Task instructions: Search the listing below for the string "done" and show each line that contains it.

*** Raw data ***

(* ===== verification/AuditLog.v ===== *)
(** The audit log, [nexus-store/src/audit.rs]: actor kinds and outcomes with their wire forms, the
    entries the handlers write, and the append-only table. The [before]/[after] JSON documents
    and the request's address and user agent are opaque strings. *)
From S2P Require Import Prelude.

Inductive AuditActorKind := LocalUser | OidcUser | DevToken | System.

Definition kind_as_str (k : AuditActorKind) : string :=
  match k with
  | LocalUser => "local_user" | OidcUser => "oidc_user"
  | DevToken => "dev_token" | System => "system"
  end.

Definition kind_try_from : string -> option AuditActorKind :=
  match_str [("local_user", LocalUser); ("oidc_user", OidcUser); ("dev_token", DevToken); ("system", System)].

#[export] Instance kind_wire : WireEnum AuditActorKind.
Proof. refine {| wire_str := kind_as_str; wire_parse := kind_try_from |}. solve_wire_exact kind_try_from. Defined.

Inductive AuditOutcome := Success | Failure | Denied.

Definition outcome_as_str (o : AuditOutcome) : string :=
  match o with Success => "success" | Failure => "failure" | Denied => "denied" end.

Definition outcome_try_from : string -> option AuditOutcome :=
  match_str [("success", Success); ("failure", Failure); ("denied", Denied)].

#[export] Instance outcome_wire : WireEnum AuditOutcome.
Proof. refine {| wire_str := outcome_as_str; wire_parse := outcome_try_from |}. solve_wire_exact outcome_try_from. Defined.

Record NewAuditEntry := mkEntry {
  actor_kind : option AuditActorKind;
  actor_id : option string;
  actor_label : string;
  action : string;
  resource_kind : option string;
  resource_id : option string;
  before_json : option string;
  after_json : option string;
  outcome : AuditOutcome;
  ip : option string;
  user_agent : option string;
}.

(** The client's address and user agent, with which most entries are completed. *)
Record Client := mkClient { c_ip : string; c_ua : option string }.

Definition default_entry (label act : string) : NewAuditEntry :=
  mkEntry None None label act None None None None Success None None.

Definition login_success (kind : AuditActorKind) (id : option string) (label : string) (c : Client) : NewAuditEntry :=
  mkEntry (Some kind) id label "login.success" None None None None Success (Some (c_ip c)) (c_ua c).

Definition login_failure (label : string) (c : Client) : NewAuditEntry :=
  mkEntry (Some LocalUser) None label "login.failure" None None None None Failure (Some (c_ip c)) (c_ua c).

(** A stored row; its columns hold the wire strings. *)
Record AuditRow := mkRow {
  r_actor_kind : string;
  r_outcome : string;
  r_entry : NewAuditEntry;
  r_created_at : Z;
}.

(** The table, oldest first; [AUTOINCREMENT] ids are the positions. *)
Abbreviation AuditLog := (list AuditRow).

Definition record_audit_event (now : Z) (e : NewAuditEntry) (log : AuditLog) : AuditLog :=
  log ++ [mkRow (kind_as_str (default System (actor_kind e))) (outcome_as_str (outcome e)) e now].

Definition decode_audit_row (r : AuditRow) : option (AuditActorKind * AuditOutcome * NewAuditEntry) :=
  k ← kind_try_from (r_actor_kind r);
  o ← outcome_try_from (r_outcome r);
  Some (k, o, r_entry r).

Definition delete_audit_older_than (cutoff : Z) (log : AuditLog) : AuditLog * Z :=
  (filter (fun r => cutoff <= r_created_at r) log,
   Z.of_nat (length (filter (fun r => r_created_at r < cutoff) log))).

(** The rows of an action. *)
Definition rows_of (act : string) (log : AuditLog) : list AuditRow :=
  filter (fun r => action (r_entry r) = act) log.

(** Every row the store writes decodes again, to the entry it was given with the defaulted
    actor kind, and a sweep deletes exactly the rows older than its cutoff and reports how many. *)
Lemma audit_rows_decode now e log cutoff :
  List.last (decode_audit_row <$> record_audit_event now e log) None =
    Some (default System (actor_kind e), outcome e, e) /\
  let '(kept, n) := delete_audit_older_than cutoff log in
  (forall r, r ∈ kept <-> r ∈ log /\ cutoff <= r_created_at r) /\
  n + zlength kept = zlength log.
Proof.
  split.
  - unfold record_audit_event. rewrite fmap_app. cbn [fmap list_fmap]. rewrite List.last_last.
    unfold decode_audit_row. cbn [r_actor_kind r_outcome r_entry].
    assert (forall k, kind_try_from (kind_as_str k) = Some k) as -> by (intros k; exact (wire_roundtrip k)).
    assert (forall o, outcome_try_from (outcome_as_str o) = Some o) as -> by (intros o; exact (wire_roundtrip o)).
    done.
  - unfold delete_audit_older_than. split.
    + intros r. rewrite list_elem_of_filter. tauto.
    + unfold zlength. induction log as [|r log IH]; [done|]. rewrite !filter_cons.
      do 2 case_decide; simpl; lia.
Qed.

***

Problem solution:
    done.
    + unfold zlength. induction log as [|r log IH]; [done|]. rewrite !filter_cons.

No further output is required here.